THICK OCEANIC CRUST, HOT MANTLE, AND PLATE TECTONICS IN THE ARCHAEAN EARTH


DILEK, Yildirim, Dept of Geology, Miami University, 114 Shideler Hall, Oxford, OH 45056, POLAT, Ali, Earth Sciences, University of Windsor, Windsor, Ontario N9B, Canada and FURNES, Harald, Department of Earth Science & Centre for Geobiology, University of Bergen, Allegaten 41, Bergen, 5007, Norway, dileky@muohio.edu

Phanerozoic and Archaean suprasubduction zone (SSZ) ophiolites represent remnants of ancient oceanic lithosphere evolved in discrete, pre-collision subduction rollback cycles.
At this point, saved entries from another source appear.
(** * MunicipalMCP: the tool gateway of [municode-mcp-server.py]

    A shallow embedding of [MunicodeClient] and of [handle_call_tool],
    the dispatcher that turns a tool name and an argument dictionary into
    remote calls and one text block.

    - Python values that travel through the dispatcher (tool arguments and
      decoded JSON bodies) are the inductive [pyval].
    - [str] is [string], a character being a code point below 256: ASCII
      and the Latin-1 letters and signs. [lower] is [str.lower] on such
      text, and [upper] is [str.upper] with its one lengthening case, the
      sharp s that becomes SS. Two letters below 256 have their capital
      beyond 255, the micro sign (181) and the y with diaeresis (255); no
      [string] holds those capitals, [upper] leaves the two letters as they
      are, and text with them is where [upper] stops following Python.
    - The [arguments] dictionary is a [gmap string pyval].
    - Awaited HTTP requests are the [Call] nodes of a small free monad
      [prog]; [run] plays a program against a remote service and records
      the requests it issues, in order. *)

From Stdlib Require Import Ascii NArith ZArith.
From stdpp Require Import base strings gmap list pretty.

Set Warnings "-register-all".
Local Open Scope Z_scope.

(** ** Strings *)

Module Str.

(** The small letters whose capital sits 32 places below them: a to z, and
    in Latin-1 the letters from 224 to 254 without the division sign. *)
Definition is_lower (c : ascii) : bool :=
  let n := N_of_ascii c in
  (97 <=? n)%N && (n <=? 122)%N
  || (224 <=? n)%N && (n <=? 254)%N && negb (n =? 247)%N.

(** The capitals: A to Z, and in Latin-1 the letters from 192 to 222 without
    the multiplication sign. *)
Definition is_upper (c : ascii) : bool :=
  let n := N_of_ascii c in
  (65 <=? n)%N && (n <=? 90)%N
  || (192 <=? n)%N && (n <=? 222)%N && negb (n =? 215)%N.

(** What [upper] makes of one character: the capital of a small letter, SS
    of the sharp s (223), the character itself otherwise. The micro sign
    (181) and the y with diaeresis (255) are among the others: their
    capitals are code points beyond 255. *)
Definition upper_char (c : ascii) : string :=
  if is_lower c then String (ascii_of_N (N_of_ascii c - 32)) EmptyString
  else if (N_of_ascii c =? 223)%N then "SS"
  else String c EmptyString.

Definition lower_char (c : ascii) : ascii :=
  if is_upper c then ascii_of_N (N_of_ascii c + 32) else c.

Fixpoint map (f : ascii → ascii) (s : string) : string :=
  match s with
  | EmptyString => EmptyString
  | String c s' => String (f c) (map f s')
  end.

(** [s.upper()] and [s.lower()] *)
Fixpoint upper (s : string) : string :=
  match s with
  | EmptyString => EmptyString
  | String c s' => upper_char c +:+ upper s'
  end.

Definition lower : string → string := map lower_char.

(** [s.isascii()] *)
Fixpoint isascii (s : string) : bool :=
  match s with
  | EmptyString => true
  | String c s' => (N_of_ascii c <? 128)%N && isascii s'
  end.

(** [s.startswith(p)] *)
Fixpoint startswith (p s : string) : bool :=
  match p, s with
  | EmptyString, _ => true
  | String a p', String b s' => bool_decide (a = b) && startswith p' s'
  | String _ _, EmptyString => false
  end.

(** [sub in s] *)
Fixpoint contains (sub s : string) : bool :=
  startswith sub s ||
  match s with
  | EmptyString => false
  | String _ s' => contains sub s'
  end.

(** [s.replace(old, new)] for a non-empty [old]: occurrences are taken
    from the left and do not overlap; [skip] counts the characters of an
    occurrence that are still to be dropped. *)
Fixpoint replace_from (skip : nat) (old new s : string) : string :=
  match s with
  | EmptyString => EmptyString
  | String c s' =>
      match skip with
      | S k => replace_from k old new s'
      | O =>
          if startswith old s
          then new +:+ replace_from (String.length old - 1) old new s'
          else String c (replace_from O old new s')
      end
  end.

Definition replace (old new s : string) : string := replace_from O old new s.

(** [sep.join(parts)] *)
Fixpoint join (sep : string) (parts : list string) : string :=
  match parts with
  | [] => ""
  | [p] => p
  | p :: rest => p +:+ sep +:+ join sep rest
  end.

(** the one-character strings a [for] loop over a [str] yields *)
Fixpoint chars (s : string) : list string :=
  match s with
  | EmptyString => []
  | String c s' => String c EmptyString :: chars s'
  end.

Definition hex_digit (n : N) : ascii :=
  if (n <? 10)%N then ascii_of_N (48 + n) else ascii_of_N (87 + n).

(** two lower-case hexadecimal digits of a character code *)
Definition hex2 (c : ascii) : string :=
  let n := N_of_ascii c in
  String (hex_digit (n / 16)) (String (hex_digit (n mod 16)) EmptyString).

(** [' ' * n] *)
Fixpoint spaces (n : nat) : string :=
  match n with
  | O => ""
  | S k => String " " (spaces k)
  end.

End Str.

(** ** Python values *)

(** A [float] is kept as the two things the gateway can observe of it: its
    truth value and its [repr]. *)
Record pyfloat := { float_nonzero : bool; float_repr : string }.

Inductive pyval :=
| PNone
| PBool (b : bool)
| PInt (z : Z)
| PFloat (f : pyfloat)
| PStr (s : string)
| PList (l : list pyval)
| PDict (d : list (string * pyval)).

(** A [dict] is the list of its items in insertion order; its keys are
    distinct, and a lookup takes the first binding of the key. *)
Fixpoint assoc {A} (k : string) (d : list (string * A)) : option A :=
  match d with
  | [] => None
  | (k', v) :: rest => if bool_decide (k' = k) then Some v else assoc k rest
  end.

(** [bool(v)] *)
Definition truthy (v : pyval) : bool :=
  match v with
  | PNone => false
  | PBool b => b
  | PInt z => negb (z =? 0)
  | PFloat f => float_nonzero f
  | PStr s => match s with EmptyString => false | _ => true end
  | PList l => match l with [] => false | _ => true end
  | PDict d => match d with [] => false | _ => true end
  end.

(** [type(v).__name__] *)
Definition type_name (v : pyval) : string :=
  match v with
  | PNone => "NoneType"
  | PBool _ => "bool"
  | PInt _ => "int"
  | PFloat _ => "float"
  | PStr _ => "str"
  | PList _ => "list"
  | PDict _ => "dict"
  end.

(** *** [repr] and [str] *)

Definition repr_char (quote c : ascii) : string :=
  if bool_decide (c = quote) || bool_decide (c = "\"%char)
  then String "\" (String c EmptyString)
  else if bool_decide (c = "009"%char) then "\t"
  else if bool_decide (c = "010"%char) then "\n"
  else if bool_decide (c = "013"%char) then "\r"
  else if (N_of_ascii c <? 32)%N
          || ((126 <? N_of_ascii c)%N && (N_of_ascii c <? 161)%N)
          || (N_of_ascii c =? 173)%N
  then "\x" +:+ Str.hex2 c
  else String c EmptyString.

Fixpoint repr_chars (quote : ascii) (s : string) : string :=
  match s with
  | EmptyString => EmptyString
  | String c s' => repr_char quote c +:+ repr_chars quote s'
  end.

(** [repr(s)] of a [str]: single quotes, unless the text has a single quote
    and no double quote; characters that do not print are escaped. *)
Definition repr_str (s : string) : string :=
  let quote : ascii :=
    if Str.contains "'" s && negb (Str.contains (String "034" EmptyString) s)
    then "034"%char else "'"%char in
  String quote (repr_chars quote s) +:+ String quote EmptyString.

Fixpoint py_repr (v : pyval) : string :=
  match v with
  | PNone => "None"
  | PBool b => if b then "True" else "False"
  | PInt z => pretty z
  | PFloat f => float_repr f
  | PStr s => repr_str s
  | PList l =>
      "[" +:+ Str.join ", "
                ((fix items (l : list pyval) : list string :=
                    match l with
                    | [] => []
                    | x :: rest => py_repr x :: items rest
                    end) l) +:+ "]"
  | PDict d =>
      "{" +:+ Str.join ", "
                ((fix items (d : list (string * pyval)) : list string :=
                    match d with
                    | [] => []
                    | (k, x) :: rest =>
                        (repr_str k +:+ ": " +:+ py_repr x) :: items rest
                    end) d) +:+ "}"
  end.

(** [str(v)], which is what an f-string field [{v}] prints *)
Definition py_str (v : pyval) : string :=
  match v with
  | PStr s => s
  | _ => py_repr v
  end.

(** *** [json.dumps(v, indent=2)] *)

(** One character of a JSON string, with [ensure_ascii] on: everything
    outside the printable ASCII range is escaped. *)
Definition json_char (c : ascii) : string :=
  if bool_decide (c = "034"%char) then String "\" (String "034" EmptyString)
  else if bool_decide (c = "\"%char) then "\\"
  else if bool_decide (c = "010"%char) then "\n"
  else if bool_decide (c = "013"%char) then "\r"
  else if bool_decide (c = "009"%char) then "\t"
  else if bool_decide (c = "008"%char) then "\b"
  else if bool_decide (c = "012"%char) then "\f"
  else if (N_of_ascii c <? 32)%N || (126 <? N_of_ascii c)%N
  then "\u00" +:+ Str.hex2 c
  else String c EmptyString.

Fixpoint json_chars (s : string) : string :=
  match s with
  | EmptyString => EmptyString
  | String c s' => json_char c +:+ json_chars s'
  end.

Definition json_str (s : string) : string :=
  String "034" (json_chars s) +:+ String "034" EmptyString.

Definition json_float (f : pyfloat) : string :=
  if bool_decide (float_repr f = "nan") then "NaN"
  else if bool_decide (float_repr f = "inf") then "Infinity"
  else if bool_decide (float_repr f = "-inf") then "-Infinity"
  else float_repr f.

Definition newline : string := String "010" EmptyString.

(** [level] is the nesting depth of [v]; its items sit two spaces deeper. *)
Fixpoint json_dumps_at (level : nat) (v : pyval) : string :=
  let newline_indent := newline +:+ Str.spaces (2 * S level) in
  let closing := newline +:+ Str.spaces (2 * level) in
  match v with
  | PNone => "null"
  | PBool b => if b then "true" else "false"
  | PInt z => pretty z
  | PFloat f => json_float f
  | PStr s => json_str s
  | PList [] => "[]"
  | PList l =>
      "[" +:+ newline_indent +:+
      Str.join ("," +:+ newline_indent)
        ((fix items (l : list pyval) : list string :=
            match l with
            | [] => []
            | x :: rest => json_dumps_at (S level) x :: items rest
            end) l) +:+ closing +:+ "]"
  | PDict [] => "{}"
  | PDict d =>
      "{" +:+ newline_indent +:+
      Str.join ("," +:+ newline_indent)
        ((fix items (d : list (string * pyval)) : list string :=
            match d with
            | [] => []
            | (k, x) :: rest =>
                (json_str k +:+ ": " +:+ json_dumps_at (S level) x) :: items rest
            end) d) +:+ closing +:+ "}"
  end.

Definition json_dumps (v : pyval) : string := json_dumps_at 0 v.

(** ** Exceptions *)

Inductive exn :=
| KeyError (key : string)
| AttributeError (msg : string)
| TypeError (msg : string)
| HTTPError (msg : string)        (* raised by [httpx]: transport or status *)
| JSONDecodeError (msg : string).

(** [str(e)]; a [KeyError] prints the [repr] of its key. *)
Definition str_exn (e : exn) : string :=
  match e with
  | KeyError key => repr_str key
  | AttributeError msg | TypeError msg | HTTPError msg | JSONDecodeError msg => msg
  end.

Definition no_attribute (v : pyval) (attr : string) : exn :=
  AttributeError ("'" +:+ type_name v +:+ "' object has no attribute '" +:+ attr +:+ "'").

Definition not_iterable (v : pyval) : exn :=
  TypeError ("'" +:+ type_name v +:+ "' object is not iterable").

(** ** The remote service *)

(** What [self.client.get(url, params=params)] is given. *)
Record request := Request { url : string; params : option (list (string * pyval)) }.

(** What comes back: the transport fails, or a response arrives with a
    status code, the message [raise_for_status] would raise with, and a body
    that [response.json()] either decodes or rejects with a message. *)
Record response := Response {
  status_code : Z;
  status_message : string;
  body : string + pyval
}.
Their geochemical features reflect repeated melting of a MORB mantle source in a subarc-forearc wedge that was modified by fluids released from subducting oceanic slab and sediment-derived melts. However, Archaean ophiolites show komatiitic-picritic bulk compositions, indicating elevated potential mantle temperatures (>1500°C), which caused higher degrees of partial melting. These conditions resulted in the formation of thicker oceanic crust (>20 km) in the Archaean than at present (~5–10 km). Typical Archaean oceanic crust included a lower layer of anorthosites, gabbros, and mafic lavas with ultramafic sills and an upper layer of gabbroic-dioritic sills, rare sheeted dikes, basaltic-to-picritic lavas, high-Mg andesites and IAT volcanics, and dunitic-to wehrlitic sills. The lower layer represents the first stage of oceanic crust formation during the initial stages of subduction, whereas the upper layer characterizes the products of adiabatically upwelling ultramafic picritic melts intruding into the overlying volcanic rocks as sills and dikes at later stages of subduction in the presence of slab rollback-induced extension. The rare occurrence of or the lack of sheeted dikes was a result of much higher spreading rates and higher mantle temperatures in the Archaean than at present or in the Phanerozoic. The occurrence of SSZ ophiolites in the Archaean record (as early as 3.8 Ga in the Isua greenstone belt, Greenland) suggests that Phanerozoic-type seafloor spreading and subduction zone processes were operating at this time, and that hydrothermal cooling beneath spreading centers and sinking of rigid lithospheric slabs via subduction were already established by then. This inferred plate tectonic regime in the Eoarchaean marks a significant shift from the earlier thermal state (Hadean-style thermal convection) of the Earth.